How do any of us get to be where we are now? Meticulous planning? Driving ambition? Blown by the wind?
I never planned to play bass guitar. As a teenager, when you might have thought I’d have been sitting in my bedroom picking out the bass line of tunes playing on pirate radio stations, I was barely even aware of bass guitar. (Yep, I’m old enough to remember pirate radio… maybe it’s because you don’t get a lot of bass on the 2 inch speaker of a tiny/tinny portable transistor radio that I never noticed it). My musical interests at the time were largely centred around classical music; I even played the violin, as leader of the school orchestra. Odd choice, as I was never all that fond of the violin as a solo instrument. If I’d chosen cello, I might still be playing it now. But that’s another story.
It was chance that started me playing bass. My son happened to have one, as well as his other guitars. With his classical guitar, he was a member of the Hertfordshire Guitar Orchestra, and so when I had to drive him to fortnightly rehearsals I figured that, rather than sit and twiddle my thumbs for 2 hours, I could take the bass along. After all, I could read bass clef since I also played piano; I’d messed around with guitar, like most teenagers – how hard could it be to follow a simple bass line?
Then I started playing in church. Again, by chance, the MD also directed occasional shows for a local amateur dramatic group, so I got invited to take part – 42nd Street was that first show. One thing led to another, names get passed around MDs, and ten years later I’m losing count of the number of shows I’ve played for. Six so far this year; that must be something like a hundred songs learned. (And forgotten – I’ve never mastered the art of memorising; always have to have dots in front of me).

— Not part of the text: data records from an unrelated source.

(** X10. From a state whose transcript is valid, a run of the script ends
    normally unless an exception that does not derive from [Exception]
    leaves it: no error of a collaborator, and no [KeyError] of the session
    or of a message, ends the run.  The three session keys are set at the
    end in both cases. *)
Theorem script_run_lets_no_error_out ext inp s :
  transcript_ok s →
  no_error_escapes (script_run ext inp s).1
  ∧ initialised (script_run ext inp s).2.
Proof.
  intros Hvalid.
  destruct (script_run_post ext (transcript s) inp s) as (Hinit & _ & Hcalm);
    [done|].
  split; [by apply Hcalm|done].
Qed.

End Dialogue.

(** ** The upload and the embeddings column *)

Section Columns.

Context `{Types}.
Variable ext : Externals.

Implicit Types (s : State) (e : exn).

(** X2. With a file in the uploader, the upload column returns, writes the
    bytes of the file to the fixed path temp.pdf, whatever the name of the
    file, and stores this path in the session; the chatbot, the transcript
    and the vector database are left alone.  Afterwards the loader is given
    exactly the uploaded bytes, and an indexing run for the stored path
    passes the existence test and gets to the loader. *)
Theorem upload_column_stores_file file s :
  ∃ s1,
    upload_column ext (Some file) s = (Return (), s1)
    ∧ files s1 = <["temp.pdf" := uf_buffer file]> (files s)
    ∧ ss_temp_pdf_path (session s1) = Some (Some "temp.pdf")
    ∧ ss_chatbot_manager (session s1) = ss_chatbot_manager (session s)
    ∧ ss_messages (session s1) = ss_messages (session s)
    ∧ db s1 = db s
    ∧ (loader_load ext {| file_path := "temp.pdf" |} s1).1
      = loader_load_result ext "temp.pdf" (Some (uf_buffer file))
    ∧ ∀ self, ∃ evs,
        trace (create_embeddings ext self "temp.pdf" s1).2
        = (trace s1 ++
           EvPathExists "temp.pdf" :: EvLoaderInit "temp.pdf" :: evs)%list.
Proof.
  unfold upload_column, displayPDF, write_file. unfold_session.
  unfold_monad. simpl. eexists. split; [reflexivity|]. simpl.
  assert (Hfile : (<["temp.pdf" := uf_buffer file]> (files s) : gmap _ _)
                  !! "temp.pdf" = Some (uf_buffer file))
    by apply lookup_insert_eq.
  repeat split.
  - unfold loader_load. unfold_monad. simpl. by rewrite Hfile.
  - intros self.
    match goal with |- context [create_embeddings ext self "temp.pdf" ?s1] =>
      destruct (create_embeddings_run ext self "temp.pdf" s1)
        as (o & evs & d' & -> & Hrun) end.
    destruct Hrun as [Hnone| | | | | | |]; simpl in *;
      [by rewrite Hfile in Hnone|by eexists..].
Qed.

I’ll be honest; it wasn’t the music that drew me in to playing for shows. Although once in a while something special comes along – like Rent, or Spring Awakening, or The Last Five Years –some shows are frankly nothing special musically. But it doesn’t really matter – what I get from these shows is something else. It’s the joy of making music as part of an ensemble – team spirit, if you like - where the whole is so much more than the sum of the parts; it’s being part of a wider creative enterprise; it’s giving pleasure to the audience; it's getting to hang with some amazing, talented, wonderful people. And it’s about learning and growing as a musician – learning to listen to what the others are playing and to what those on stage are singing; watching the MD for those cues that that tie the music to the action; incrementally improving technique; oh, and buying more gear ;)
Chance plays its part. But it’s how we respond to the opportunities that chance brings that shapes the course we take. Sometimes you have to grab an opportunity with both hands as it flies past, not quite knowing why, not knowing where it will lead, just because it holds possibility – even though you don’t at the time know what that possibility is, just that something new and unknown beckons. A piece of unwritten future waiting for you to join with chance and help shape it.
Fifteen years ago I’d never touched a bass guitar. Now it threatens to take over my life. All down to chance, and recognising and being ready to grab hold of that possibility.